((

(** * POS_RNN notebook: the simple recurrent network, its framework wrapper,
      the accuracy counters and the unfinished placeholders

    A shallow embedding of the code cells of [POS_RNN-Copy1.ipynb].

    - Python values are a small tagged union ([pyval]); tensors of the
      [mySRN]/[fastSRN] cells stay abstract and the torch calls those cells
      make are the fields of the interface [TorchAPI].
    - A cell's function is a computation in the monad [M]: it reads and
      writes the interpreter state ([pystate]: module globals, object heap,
      torch's default random generator, the trace of observable events) and
      ends in a value, a raised exception, or, for the [while] loop, in
      [Timeout] when the supplied number of loop tests is used up.
    - The integer tensors of [accuracy] are concrete: a shape and the
      row-major list of elements.  A float is modelled by the exact rational
      it denotes; the float32 sum of [accuracy] is specified by the class
      [Float32Sum] (a float32 result, exact while the partial sums stay
      within 2^24). *)

From Stdlib Require Import ZArith QArith List Bool Lia.
From stdpp Require Import base strings gmap.
Import ListNotations.

Local Open Scope Z_scope.
Set Warnings "-register-all".

(* ------------------------------------------------------------------ *)
(** ** Python values, exceptions, results *)

Inductive exn : Type :=
| NameError (name : string)
| TypeError
| ValueError
| RuntimeError
| IndexError
| ZeroDivisionError.

(** Result of a call into library code: a value or a raised exception. *)
Inductive result (A : Type) : Type :=
| Ok (a : A)
| Err (e : exn).
Arguments Ok {A} a.
Arguments Err {A} e.

Definition and_then {A B} (r : result A) (k : A -> result B) : result B :=
  match r with
  | Ok a => k a
  | Err e => Err e
  end.

Definition loc := nat.

Inductive pyval (tensor : Type) : Type :=
| VNone
| VNotImplemented
| VInt (z : Z)
| VTensor (t : tensor)
| VList (l : list (pyval tensor))
| VTuple (l : list (pyval tensor))
| VRef (l : loc).
Arguments VNone {tensor}.
Arguments VNotImplemented {tensor}.
Arguments VInt {tensor} z.
Arguments VTensor {tensor} t.
Arguments VList {tensor} l.
Arguments VTuple {tensor} l.
Arguments VRef {tensor} l.

(** [torch.nn.Linear]: a weight and an optional bias. *)
Record Linear (tensor : Type) : Type := mkLinear {
  weight : tensor;
  bias : option tensor
}.
Arguments mkLinear {tensor} weight bias.
Arguments weight {tensor} l.
Arguments bias {tensor} l.

(** [torch.nn.RNN] with one layer: the parameters and the non-linearity. *)
Record RNN (tensor : Type) : Type := mkRNN {
  weight_ih_l0 : tensor;
  weight_hh_l0 : tensor;
  bias_ih_l0 : tensor;
  bias_hh_l0 : tensor;
  nonlinearity : string
}.
Arguments mkRNN {tensor} _ _ _ _ _.
Arguments weight_ih_l0 {tensor} r.
Arguments weight_hh_l0 {tensor} r.
Arguments bias_ih_l0 {tensor} r.
Arguments bias_hh_l0 {tensor} r.
Arguments nonlinearity {tensor} r.

(** The calls into torch made by the [mySRN] and [fastSRN] cells.  None of
    them is code of the notebook; each field is named after the torch
    function it stands for. *)
Class TorchAPI : Type := {
  tensor : Type;
  (** state of torch's default random generator *)
  generator : Type;
  (** [torch.nn.functional.linear(input, weight, bias)] *)
  F_linear : pyval tensor -> tensor -> option tensor -> result (pyval tensor);
  (** the [+] operator *)
  py_add : pyval tensor -> pyval tensor -> result (pyval tensor);
  (** parameter initialisation of [torch.nn.Linear(in_features, out_features, bias)] *)
  Linear_init : Z -> Z -> bool -> generator -> Linear tensor * generator;
  (** parameter initialisation of [torch.nn.RNN(input_size, hidden_size, nonlinearity)];
      an unknown non-linearity raises [ValueError] *)
  RNN_init : Z -> Z -> string -> generator -> result (RNN tensor * generator);
  torch_tanh : pyval tensor -> result (pyval tensor);
  torch_relu : pyval tensor -> result (pyval tensor);
  (** [input.unbind(0)]: the slices of a tensor along its first dimension *)
  unbind0 : pyval tensor -> result (list (pyval tensor));
  (** [torch.stack(tensors)] *)
  stack0 : list (pyval tensor) -> result (pyval tensor);
  (** the zero hidden state [torch.nn.RNN] starts from when none is given *)
  zeros_hidden : RNN tensor -> pyval tensor -> result (pyval tensor)
}.

Abbreviation value := (pyval tensor).

(** A Python callable from values to values that neither reads nor writes
    the interpreter state: the activations [mySRN] is built with in the
    notebook, and the nonlinearities of [torch.nn.RNN].  Callables that run
    in the interpreter state, and [torch.nn.Module] instances with
    parameters of their own, are [fastSRN.activation]. *)
Abbreviation callable := (value -> result value).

))

ACTIVITY »
Starting with the first line of the listing, output each line exactly until you have included the one containing "ends in a value, a".

FINISHED TASK »
(** * POS_RNN notebook: the simple recurrent network, its framework wrapper,
      the accuracy counters and the unfinished placeholders

    A shallow embedding of the code cells of [POS_RNN-Copy1.ipynb].

    - Python values are a small tagged union ([pyval]); tensors of the
      [mySRN]/[fastSRN] cells stay abstract and the torch calls those cells
      make are the fields of the interface [TorchAPI].
    - A cell's function is a computation in the monad [M]: it reads and
      writes the interpreter state ([pystate]: module globals, object heap,
      torch's default random generator, the trace of observable events) and
      ends in a value, a raised exception, or, for the [while] loop, in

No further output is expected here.